Sen. Raphael Warnock’s (D., Ga.) church should face an IRS audit for concealing its ownership of a low-income apartment building that tried to evict disadvantaged residents, a watchdog group charged in a complaint filed Wednesday.

The complaint follows a Washington Free Beacon report that Ebenezer Baptist Church, where Warnock serves as a senior pastor, owns 99 percent of the Columbia Tower at MLK Village in downtown Atlanta. The church’s charity, Ebenezer Building Foundation, did not disclose on its Form 990 tax returns that it owns the building through a network of shell organizations. Experts say the omission violates IRS reporting rules.

“For nothing is secret that will not be revealed, nor anything hidden that will not be known and come to light.” Luke 8:17

“It is abundantly clear that Ebenezer Building Foundation, Inc. has violated one or more IRS laws and regulations regarding the operation of a nonprofit charity,” the National Legal and Policy Center charged in the complaint. “The IRS must conduct a full investigation and audit of the Foundation’s finances and transactions and assess appropriate civil and criminal penalties, and revoking their tax-exempt status if warranted. The public interest demands it.”

Ebenezer Building Foundation is a 501(c)(3) charity that in its IRS Form 990 filings delegates all management duties to Ebenezer Baptist Church, shares the same address as the church, and identifies Warnock as its principal officer. Ebenezer Building Foundation holds a 99 percent stake in Columbia Tower through a shell company called MLK Village Corporation, which also shares the same address as the church and is led by the same three officers as the charity.

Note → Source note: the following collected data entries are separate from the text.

(* ===== verification/WaitPrims.v ===== *)
(** * Blocking primitives

    The reader-writer lock and the channel of src/crates/core/src/sched/wait.rs:
    the lock admits one writer or any number of readers, and the channel is a
    first-in first-out queue that never reads a slot it has not written. *)

From stdpp Require Import base gmap list numbers strings relations.
From S2P Require Import Prelude Trace Ring Sched Wait.

Local Open Scope Z_scope.

Import Sched Wait.

(** ** The reader-writer lock *)

(** The lock and who holds it: the readers, and the writer if any. *)
Record rw_world := mkRw { rw_lock : RwLockModel; rw_readers : list Z; rw_writer : option Z }.

Inductive rw_step : rw_world → rw_world → Prop :=
  | rw_read t l l' rs w : try_read l = Ret (true, l') → rw_step (mkRw l rs w) (mkRw l' (t :: rs) w)
  | rw_read_fails l l' rs w : try_read l = Ret (false, l') → rw_step (mkRw l rs w) (mkRw l' rs w)
  | rw_write t l l' rs w :
      t ≠ THREAD_NONE → try_write t l = (true, l') → rw_step (mkRw l rs w) (mkRw l' rs (Some t))
  | rw_write_fails t l l' rs w : try_write t l = (false, l') → rw_step (mkRw l rs w) (mkRw l' rs w)
  | rw_drop_read t l l' rs1 rs2 w :
      drop_read l = Ret l' → rw_step (mkRw l (rs1 ++ t :: rs2) w) (mkRw l' (rs1 ++ rs2) w)
  | rw_drop_write t l rs : rw_step (mkRw l rs (Some t)) (mkRw (drop_write l) rs None)
  | rw_queue l rs w rq wq :
      rw_step (mkRw l rs w) (mkRw (mkRwLock (readers l) (writer l) rq wq) rs w).

Definition rw_start : rw_world := mkRw RwLockModel_new [] None.

Record rw_ok (s : rw_world) : Prop := {
  rwo_readers : readers (rw_lock s) = zlen (rw_readers s);
  rwo_writer : writer (rw_lock s) = default THREAD_NONE (rw_writer s);
  rwo_named : rw_writer s ≠ Some THREAD_NONE;
  rwo_excl : rw_writer s ≠ None → rw_readers s = []
}.

Lemma is_none_eq x : is_none x = true ↔ x = THREAD_NONE.
Proof. apply Z.eqb_eq. Qed.

Lemma writer_none s : rw_ok s → is_none (writer (rw_lock s)) = true ↔ rw_writer s = None.
Proof.
  intros HO. rewrite is_none_eq, (rwo_writer _ HO). pose proof (rwo_named _ HO).
  destruct (rw_writer s); naive_solver.
Qed.

Lemma try_read_ok s b l' :
  rw_ok s → try_read (rw_lock s) = Ret (b, l') →
  if b then rw_writer s = None ∧ wq_is_empty (write_wq l') = true ∧
            readers l' = readers (rw_lock s) + 1 ∧ writer l' = writer (rw_lock s)
  else l' = rw_lock s.
Proof.
  intros HO. unfold try_read. pose proof (writer_none s HO) as Hw.
  destruct (is_none _); simpl; [|naive_solver]. destruct (wq_is_empty _) eqn:E; simpl; [|naive_solver].
  unfold addc, checked. destruct (_ && _); simpl; [|done]. intros [= <- <-]. simpl. naive_solver.
Qed.

Lemma rw_step_ok s s' : rw_ok s → rw_step s s' → rw_ok s'.
Proof.
  intros HO Hs. destruct Hs as [t l l' rs w Hr|l l' rs w Hr|t l l' rs w Ht Hr|t l l' rs w Hr|t l l' rs1 rs2 w Hr|t l rs|l rs w rq wq].
  - apply (try_read_ok _ _ _ HO) in Hr as (Hw & _ & Hrd & Hwr). destruct HO; simpl in *. split; simpl; [zlia|congruence|done|by rewrite Hw].
  - apply (try_read_ok _ _ _ HO) in Hr. simpl in Hr. by subst l'.
  - pose proof (writer_none _ HO) as Hw. unfold try_write in Hr. simpl in Hw. destruct (is_none (writer l)); simplify_eq/=.
    destruct (Z.eqb_spec (readers l) 0) as [H0|]; simplify_eq/=. destruct HO; simpl in *.
    split; simpl; [done|done|congruence|]. intros _. apply zlen_nil_inv. lia.
  - unfold try_write in Hr. destruct (_ || _); simplify_eq. done.
  - unfold drop_read in Hr. destruct (Z.ltb_spec 0 (readers l)); simplify_eq/=.
    destruct HO as [Hrd Hwr Hn Hex]; simpl in *. unfold subc, checked in Hr. destruct (_ && _); simplify_eq/=.
    split; simpl; [zlia|done|done|]. intros Hw. specialize (Hex Hw). by destruct rs1.
  - destruct HO as [Hrd Hwr Hn Hex]; simpl in *. split; simpl; [done|done|done|done].
  - destruct HO; simpl in *. by split.
Qed.

Lemma rw_reachable_ok s : rtc rw_step rw_start s → rw_ok s.
Proof.
  intros Hr. assert (H0 : rw_ok rw_start) by (by split). revert H0. induction Hr; [done|]. eauto using rw_step_ok.
Qed.

(** C17: a reader-writer lock is never held by a writer and a reader at once,
    or by two writers: in every state the operations can reach, a held write
    lock means no reader holds it, [try_write] succeeds exactly when nobody
    holds the lock, a new reader is refused while a writer is queued, and the
    wake-up chosen when a queued writer times out is one that makes progress:
    the readers when [try_read] would succeed, the next writer when [try_write]
    would, and nobody only while a holder is left to wake them. *)
Theorem rwlock_excludes s t :
  rtc rw_step rw_start s →
  (rw_writer s ≠ None → rw_readers s = []) ∧
  (fst (try_write t (rw_lock s)) = true ↔ rw_writer s = None ∧ rw_readers s = []) ∧
  (wq_is_empty (write_wq (rw_lock s)) = false → try_read (rw_lock s) = Ret (false, rw_lock s)) ∧
  match after_writer_wait_timeout (rw_lock s) with
  | WtwReaders => zlen (rw_readers s) < 2 ^ 32 - 1 → ∃ l, try_read (rw_lock s) = Ret (true, l)
  | WtwNextWriter => fst (try_write t (rw_lock s)) = true
  | WtwNone => rw_writer s ≠ None ∨ rw_readers s ≠ []
  end.
Proof.
  intros Hr. pose proof (rw_reachable_ok s Hr) as HO. pose proof (writer_none s HO) as Hw.
  pose proof (rwo_readers _ HO) as Hrd.
  assert (Hz : (readers (rw_lock s) =? 0) = true ↔ rw_readers s = []).
  { rewrite Z.eqb_eq, Hrd. split; [apply zlen_nil_inv|]. by intros ->. }
  split_and!; [apply HO|..].
  - unfold try_write. destruct (is_none _), (_ =? 0); simpl; naive_solver.
  - intros Hq. unfold try_read. rewrite Hq. by destruct (is_none _).
  - unfold after_writer_wait_timeout, try_write, try_read. destruct (is_none _) eqn:En.
    + destruct (wq_is_empty _); [|destruct (_ =? 0) eqn:Ez; [done|]].
      * intros Hlt. simpl. rewrite addc_ret by zlia. eauto.
      * right. intros Hnil. apply Hz in Hnil. congruence.
    + left. intros Hn. apply Hw in Hn. congruence.
Qed.

Lemma rwlock_excludes_witness :
  let s := mkRw (mkRwLock 0 7 WaitQueue_new WaitQueue_new) [] (Some 7) in
  rtc rw_step rw_start s ∧ rw_readers s = [].
Proof.
  assert (Hr : rtc rw_step rw_start (mkRw (mkRwLock 0 7 WaitQueue_new WaitQueue_new) [] (Some 7))).
  { eapply rtc_l; [by eapply (rw_read 5 RwLockModel_new)|].
    eapply rtc_l; [by eapply (rw_drop_read 5 _ _ [] [])|].
    eapply rtc_l; [by eapply (rw_write 7)|]. apply rtc_refl. }
  split; [exact Hr|]. apply (proj1 (rwlock_excludes _ 9 Hr)). done.
Defined.

(** ** The channel *)
Section channel.
Context {T : Type} (N : Z).

Record ch_rep (c : ChannelModel T) (l : list T) : Prop := {
  chr_ring : ring_rep (slots c) (ch_head c) (Some <$> l);
  chr_cap : zlen (slots c) = N;
  chr_len : ch_len c = zlen l;
  chr_head : 0 ≤ ch_head c < N
}.

Inductive ch_op := CSend (v : T) | CRecv | CDrain.
Inductive ch_out := CSent (back : option T) | CGot (v : option T) | CDropped (vs : list T).

Definition ch_step (o : ch_op) (c : ChannelModel T) : outcome (ch_out * ChannelModel T) :=
  match o with
  | CSend v => r <~ try_send N v c;; Ret (CSent (fst r), snd r)
  | CRecv => r <~ try_recv N c;; Ret (CGot (fst r), snd r)
  | CDrain => r <~ ch_drop N c;; Ret (CDropped (fst r), snd r)
  end.

(** A list of at most [N] values. *)
Definition bounded_step (o : ch_op) (l : list T) : outcome (ch_out * list T) :=
  match o with
  | CSend v => if zlen l <? N then Ret (CSent None, l ++ [v]) else Ret (CSent (Some v), l)
  | CRecv => Ret (CGot (head l), tail l)
  | CDrain => Ret (CDropped l, [])
  end.

Context (HN : 0 < N < 2 ^ 62).

Lemma ch_room c l : ch_rep c l → zlen l ≤ N.
Proof. intros HR. destruct (chr_ring _ _ HR) as [Hle _]. rewrite (chr_cap _ _ HR) in Hle. zlia. Qed.

Lemma try_send_spec c l v :
  ch_rep c l →
  ∃ c', try_send N v c = Ret (if zlen l <? N then None else Some v, c') ∧
        ch_rep c' (if zlen l <? N then l ++ [v] else l).
Proof.
  intros HR. unfold try_send. rewrite (chr_len _ _ HR), Z.leb_antisym.
  destruct (Z.ltb_spec (zlen l) N) as [Hlt|]; cbn [negb]; [|by exists c].
  pose proof (chr_head _ _ HR) as Hh. pose proof (chr_cap _ _ HR) as Hc.
  rewrite addc_ret by zlia. cbn [obind]. unfold remc. rewrite (proj2 (Z.eqb_neq N 0)) by lia. cbn [obind].
  pose proof (slot_bound (slots c) (ch_head c) (zlen l) ltac:(lia)) as Hs. unfold ring_slot in Hs. rewrite Hc in Hs.
  rewrite store_ret by (rewrite Hc; lia). cbn [obind]. rewrite addc_ret by zlia. cbn [obind].
  eexists. split; [done|]. split; simpl; [|zlia|zlia|done].
  rewrite fmap_app. simpl. pose proof (ring_push (slots c) (ch_head c) (Some <$> l) (Some v)) as Hp.
  replace (zlen (Some <$> l)) with (zlen l) in Hp by zlia. unfold ring_slot in Hp. rewrite Hc in Hp.
  apply Hp; [apply HR|lia].
Qed.

Lemma try_recv_spec c l :
  ch_rep c l → ∃ c', try_recv N c = Ret (head l, c') ∧ ch_rep c' (tail l).
Proof.
  intros HR. unfold try_recv. rewrite (chr_len _ _ HR). destruct l as [|v l]; [by exists c|].
  rewrite (proj2 (Z.eqb_neq _ 0)) by zlia. pose proof (chr_head _ _ HR) as Hh. pose proof (chr_cap _ _ HR) as Hc.
  assert (Hs0 : ring_slot (zlen (slots c)) (ch_head c) 0 = ch_head c).
  { unfold ring_slot. rewrite Z.add_0_r, Hc. by apply Z.mod_small. }
  assert (index (slots c) (ch_head c) = Ret (Some v)) as ->.
  { rewrite <-Hs0. by eapply ring_lookup; [apply HR|lia|]. }
  cbn [obind]. rewrite store_ret by lia. cbn [obind]. rewrite addc_ret by zlia. cbn [obind].
  unfold remc. rewrite (proj2 (Z.eqb_neq N 0)) by lia. cbn [obind].
  pose proof (ch_room _ _ HR). rewrite subc_ret by zlia. cbn [obind head tail].
  eexists. split; [done|]. split; simpl; [|zlia|zlia|apply Z.mod_pos_bound; lia].
  pose proof (ring_shift _ _ _ _ None (chr_ring _ _ HR)) as Hp.
  rewrite Hs0 in Hp. unfold ring_slot in Hp. by rewrite Hc in Hp.
Qed.

Lemma drain_spec fuel c l :
  ch_rep c l → (length l < fuel)%nat → ∃ c', drain N fuel c = Ret (l, c') ∧ ch_rep c' [].
Proof.
  revert c l. induction fuel as [|fuel IH]; intros c l HR Hf; [lia|]. cbn [drain].
  destruct (try_recv_spec c l HR) as (c1 & -> & HR1). cbn [obind fst snd]. destruct l as [|v l]; [by exists c1|].
  destruct (IH c1 l HR1) as (c' & -> & HR'); [simpl in Hf; lia|]. cbn. eauto.
Qed.

Lemma ch_lockstep : lockstep ch_step ch_rep bounded_step.
Proof.
  intros [v| |] c l HR; cbn [bounded_step ch_step].
  - destruct (try_send_spec c l v HR) as (c' & -> & HR'). destruct (zlen l <? N); cbn; eauto.
  - destruct (try_recv_spec c l HR) as (c' & -> & HR'). cbn. eauto.
  - unfold ch_drop. rewrite (chr_len _ _ HR). destruct (drain_spec (S (Z.to_nat (zlen l))) c l HR) as (c' & -> & HR'); [zlia|].
    cbn. eauto.
Qed.

(** C18: a channel of capacity [N] behaves as a list of at most [N] values:
    a send appends, or hands the value back exactly when the channel is full, a
    receive takes the oldest value, and dropping the channel drops the values
    still in it, each once and in order; no sequence of operations panics or
    reads a slot that holds no value. *)
Theorem channel_is_fifo c os :
  ChannelModel_new N = Ret c → outputs ch_step os c = outputs bounded_step os [].
Proof.
  unfold ChannelModel_new. destruct HN as [Hpos _]. rewrite (proj2 (Z.ltb_lt 0 N)) by done. cbn [oassert obind].
  intros [= <-]. eapply lockstep_outputs; [apply ch_lockstep|]. split; simpl; [apply ring_nil|zlia|done|lia].
Qed.
End channel.

Lemma channel_is_fifo_witness :
  outputs (ch_step 2) [CSend 5; CSend 6; CSend 7; CRecv; CSend 8; CDrain; CRecv]
    (mkChannel [None; None] 0 0 WaitQueue_new WaitQueue_new)
  = outputs (bounded_step 2) [CSend 5; CSend 6; CSend 7; CRecv; CSend 8; CDrain; CRecv] [].
Proof. by apply (channel_is_fifo (T := Z) 2 ltac:(lia)). Defined.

“Accordingly, Ebenezer should have disclosed Columbia Residential as a for-profit-related entity … as a ‘related organization’ because it is, in effect, its ‘Subsidiary,'” the NLPC said in its complaint.

“In addition, the Foundation failed to disclose MLK Village Corp as a related organization since it has had the same three registered officers since 2018,” the watchdog added. “In that case, they are considered a Brother/Sister organization since they are ‘controlled by the same person or persons that control the filing organization.'”

Columbia Tower has received over $15 million in taxpayer funds to serve as a home for the “chronically homeless” and those with “mental disabilities.” That didn’t stop the church’s 1 percent business partner, Columbia Residential, from filing a dozen eviction lawsuits against residents of the building over the course of the pandemic, one who owed just $28.55 in past-due rent.